Lemma closeConn_done : keeps done_inv closeConn.
Proof.
  unfold closeConn. apply keeps_bind; [auto with mysql|]. intros h.
  apply keeps_bind; [apply keeps_iterM; intros [ref x] _; auto with mysql|]. intros _.
  apply keeps_bind; [destruct (mt_cyclic h); auto with mysql|]. intros _.
  intros [s h'] Hw. unfold conn_close, mbind, M_bind, get_tx. destruct (mt_closed h'); [done|].
  simpl. destruct Hw as [[H1 H2 H3 H4] Hd]. simpl in *. rewrite Hd in H4. destruct H4 as [F1 F2 F3].
  split; [|done]. split; simpl; [done..|]. by rewrite Hd.
Qed.

(** *** The verification reads the rows the commit publishes *)

Definition reads {A} (m : M session A) : Prop :=
  ∀ s, s_tx (m s).2 = s_tx s ∨ s_tx (m s).2 = None.

Lemma stmt_reads {A} (f : M session A) : (∀ s, s_tx (f s).2 = s_tx s) → reads (stmt f).
Proof.
  intros Hf s. unfold stmt. destruct (s_ok s); [|by left].
  destruct (s_net s) as [|[|e|e|e] net]; simpl; rewrite ?Hf; auto.
Qed.

Lemma tableMeta_reads ref : reads (tableMeta ref).
Proof.
  intros s. unfold tableMeta. destruct (decide (ref ∈ s_cache s)); [left; by destruct (meta_lookup ref)|].
  unfold pool. destruct (s_pinned s); [by left|].
  eapply (stmt_reads _ _ (set_sok s true)). Unshelve. intros s1. by destruct (meta_lookup ref).
Qed.

Lemma tableMeta_inr ref s tbl : (tableMeta ref s).1 = inr tbl → meta_lookup ref = Some tbl.
Proof.
  unfold tableMeta. destruct (decide (ref ∈ s_cache s)).
  - destruct (meta_lookup ref); simpl; congruence.
  - unfold pool, stmt. destruct (s_pinned s); [done|]. simpl.
    destruct (s_net s) as [|[|e|e|e] net]; simpl; destruct (meta_lookup ref); simpl; congruence.
Qed.

(** The states of the verification of [w]. *)
Definition verifying (w0 w : session * mysqlApplyTx) : Prop :=
  tx_inv w ∧ w.2 = w0.2 ∧ (s_tx w.1 = s_tx w0.1 ∨ s_tx w.1 = None).

Lemma on_sess_verifying {A} (m : M session A) w0 :
  keeps tx_inv (on_sess m) → reads m → keeps (verifying w0) (on_sess m).
Proof.
  intros Hk Hr [s h] (Hw & Hh & Ht). specialize (Hk (s, h) Hw). unfold on_sess in *. specialize (Hr s).
  destruct (m s) as [r s']. split_and!; [done..|]. simpl in *. destruct Hr as [->| ->]; auto.
Qed.

Lemma on_tx_verifying {A} (m : M session A) w0 :
  keeps tx_inv (on_tx m) → reads m → keeps (verifying w0) (on_tx m).
Proof.
  intros Hk Hr [s h] (Hw & Hh & Ht). specialize (Hk (s, h) Hw). revert Hk.
  unfold on_tx, mbind, M_bind, get_tx. destruct (mt_done h); [done|]. unfold on_sess. specialize (Hr s).
  destruct (m s) as [r s']. intros Hk. split_and!; [done..|]. simpl in *. destruct Hr as [->| ->]; auto.
Qed.

Lemma query_reads {A} (f : tables → A) : reads (stmt (query f)).
Proof. by apply stmt_reads. Qed.

Lemma verify_fk_verifying w0 fk : keeps (verifying w0) (verify_fk fk).
Proof.
  unfold verify_fk. apply keeps_bind.
  - apply keeps_wrapf, on_tx_verifying; [auto with mysql|apply query_reads].
  - intros []; auto with mysql.
Qed.

Lemma verify_fk_inr w0 w fk d :
  verifying w0 w → s_tx w0.1 = Some d → (verify_fk fk w).1 = inr tt → anti_join fk d = false.
Proof.
  intros (Hw & Hh & Ht) Hd. unfold verify_fk. intros Hr.
  apply bind_inr in Hr as Hb. destruct Hb as (found & Hf & Heq). rewrite Heq in Hr. apply wrapf_inr in Hf. destruct w as [s h]. destruct w0 as [s0 h0]. simpl in *.
  destruct found; [done|]. unfold on_tx, mbind, M_bind, get_tx in Hf.
  destruct (mt_done h) eqn:Hdone; [done|]. destruct Hw as [_ _ _ H4]. simpl in H4. rewrite Hdone in H4.
  unfold on_sess, stmt in Hf. destruct (s_ok s) eqn:Hok; [|done].
  destruct (oi_live _ H4 Hok) as [d' Hd']. destruct Ht as [Ht|Ht]; [|congruence].
  assert (seen (pop s) = d) as Hseen by (unfold seen; simpl; by rewrite Ht, Hd).
  destruct (s_net s) as [|[|e|e|e] net]; simpl in Hf; try done; rewrite Hseen in Hf; congruence.
Qed.

Lemma verifyNoOrphans_spec :
  triple tx_inv verifyNoOrphans
    (λ r w, tx_inv w ∧ (r = inr tt → ∀ d, s_tx w.1 = Some d → consistent E d)).
Proof.
  intros w0 Hw0. set (w1 := (verifyNoOrphans w0).2). split; [by apply verifyNoOrphans_inv|].
  assert (verifying w0 w0) as Hv by (split_and!; [done..|by left]).
  assert (∀ ref, keeps (verifying w0) (tbl ← on_sess (tableMeta ref); iterM verify_fk (tbl_ForeignKeys tbl))) as Hbody.
  { intros ref. apply keeps_bind.
    - apply on_sess_verifying; [auto with mysql|apply tableMeta_reads].
    - intros tbl. apply keeps_iterM. intros fk _. apply verify_fk_verifying. }
  intros Hr d Hd. assert (verifying w0 w1) as Hv1.
  { subst w1. unfold verifyNoOrphans. apply keeps_bind; [by intros [s h]| |done]. intros h.
    apply keeps_iterM. intros ref _. apply Hbody. }
  destruct Hv1 as (_ & _ & [Heq|Heq]); [|congruence]. rewrite Heq in Hd.
  unfold verifyNoOrphans in Hr. apply bind_inr in Hr as Hb. destruct Hb as (h & Hh & Hb).
  rewrite Hb in Hr. destruct w0 as [s0 h0]. simpl in Hh. injection Hh as <-. simpl in Hr.
  pose proof (ti_tabs _ Hw0) as Htabs. simpl in Htabs. rewrite Htabs in Hr. apply Forall_forall. intros fk (ref & Hfk & Href)%list_elem_of_bind.
  destruct (iterM_inr (verifying (s0, h0)) _ tabs (s0, h0) tt (λ ref _, Hbody ref) Hv Hr ref Href) as (w2 & Hv2 & Hr2).
  apply bind_inr in Hr2 as Hb2. destruct Hb2 as (tbl & Ht & Hb2). rewrite Hb2 in Hr2.
  destruct w2 as [s2 h2]. assert (meta_lookup ref = Some tbl) as Hm.
  { unfold on_sess in Ht. apply (tableMeta_inr ref s2). by destruct (tableMeta ref s2). }
  rewrite Hm in Hfk. assert (verifying (s0, h0) (on_sess (tableMeta ref) (s2, h2)).2) as Hv3.
  { apply on_sess_verifying; [auto with mysql|apply tableMeta_reads|done]. }
  destruct (iterM_inr (verifying (s0, h0)) _ _ _ tt (λ fk _, verify_fk_verifying _ fk) Hv3 Hr2 fk Hfk) as (w4 & Hv4 & Hr4).
  apply anti_join_sound. by apply (verify_fk_inr (s0, h0) w4).
Qed.

(** *** Commit, rollback, and the whole pass *)

Lemma abort_done : triple tx_inv abort (λ _, done_inv).
Proof.
  apply (triple_bind _ (λ _, done_inv)); [|intros _; apply keeps_ignore, closeConn_done|done].
  intros w Hw. by apply tx_rollback_done.
Qed.

Lemma verify_phase_spec :
  triple tx_inv (verify_phase cyc)
    (λ r w, tx_inv w ∧ (r = inr tt → ∀ d, s_tx w.1 = Some d → consistent E d)).
Proof.
  unfold verify_phase. destruct cyc eqn:Hcyc.
  - apply (triple_bind _ (λ _, tx_inv)).
    + intros w Hw. unfold on_err. pose proof (on_tx_inv _ set_fk_open w) as Hk. specialize (Hk Hw).
      unfold wrapf. destruct (on_tx (set_fk_checks true) w) as [[e|[]] w1]; [by apply abort_done|done].
    + intros [] w Hw. destruct (verifyNoOrphans_spec w Hw) as [Hk Hs]. unfold on_err.
      destruct (verifyNoOrphans w) as [[e|[]] w1]; [|done]. split; [by apply abort_done|done].
    + by intros e w Hw.
  - intros [s1 h1] Hw. split; [done|]. simpl. intros _ d Hd. destruct Hw as [_ _ _ H4]. simpl in H4.
    destruct (mt_done h1); [by rewrite (ov_tx _ H4) in Hd|]. by apply (oi_acy _ H4).
Qed.

Lemma publish_done :
  triple (λ w, tx_inv w ∧ (∀ d, s_tx w.1 = Some d → consistent E d)) (publish cyc) (λ _, done_inv).
Proof.
  apply (triple_bind _ (λ _, done_inv)).
  - intros w Hw. pose proof (tx_commit_done w Hw) as Hk. unfold on_err, wrapf, map_err.
    destruct (tx_commit w) as [[e|[]] w1]; [|done]. by apply (keeps_ignore _ _ closeConn_done).
  - intros []. apply keeps_bind; [|intros _; apply closeConn_done].
    intros [s1 h1] [[H1 H2 H3 H4] Hd]. simpl in *. split; [|done]. by split.
  - done.
Qed.

Lemma Commit_spec :
  triple tx_inv Commit (λ r w, tx_inv w ∧ (r = inr tt → mt_done w.2 = true)).
Proof.
  apply (triple_bind _ (λ r w, tx_inv w ∧ r = inr w.2)); [by intros [s h]| |by intros e w []].
  intros h. destruct (mt_committed h) eqn:Hcom.
  { intros w [Hw [= Hh]]. subst. split; [done|]. intros _. by apply (ti_com _ Hw). }
  intros w [Hw [= Hh]]. assert (mt_cyclic h = cyc) as -> by (subst; apply (ti_cyc _ Hw)).
  refine (triple_bind tx_inv (λ r w, tx_inv w ∧ (r = inr tt → ∀ d, s_tx w.1 = Some d → consistent E d))
    (λ r w, tx_inv w ∧ (r = inr tt → mt_done w.2 = true)) (verify_phase cyc) (λ _, publish cyc) _ _ _ w Hw); clear.
  - apply verify_phase_spec.
  - intros [] w [Hw Hc]. destruct (publish_done w (conj Hw (Hc eq_refl))) as [Hk Hd]. by split.
  - intros e w [Hw _]. by split.
Qed.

_ _ _ _

PROBLEM DETAILS | Please reproduce exactly the lines above, beginning with the first and ending with the line that contains "intros s. unfold", and include nothing outside that range.

SOLUTION |
Lemma closeConn_done : keeps done_inv closeConn.
Proof.
  unfold closeConn. apply keeps_bind; [auto with mysql|]. intros h.
  apply keeps_bind; [apply keeps_iterM; intros [ref x] _; auto with mysql|]. intros _.
  apply keeps_bind; [destruct (mt_cyclic h); auto with mysql|]. intros _.
  intros [s h'] Hw. unfold conn_close, mbind, M_bind, get_tx. destruct (mt_closed h'); [done|].
  simpl. destruct Hw as [[H1 H2 H3 H4] Hd]. simpl in *. rewrite Hd in H4. destruct H4 as [F1 F2 F3].
  split; [|done]. split; simpl; [done..|]. by rewrite Hd.
Qed.

(** *** The verification reads the rows the commit publishes *)

Definition reads {A} (m : M session A) : Prop :=
  ∀ s, s_tx (m s).2 = s_tx s ∨ s_tx (m s).2 = None.

Lemma stmt_reads {A} (f : M session A) : (∀ s, s_tx (f s).2 = s_tx s) → reads (stmt f).
Proof.
  intros Hf s. unfold stmt. destruct (s_ok s); [|by left].
  destruct (s_net s) as [|[|e|e|e] net]; simpl; rewrite ?Hf; auto.
Qed.

Lemma tableMeta_reads ref : reads (tableMeta ref).
Proof.
  intros s. unfold tableMeta. destruct (decide (ref ∈ s_cache s)); [left; by destruct (meta_lookup ref)|].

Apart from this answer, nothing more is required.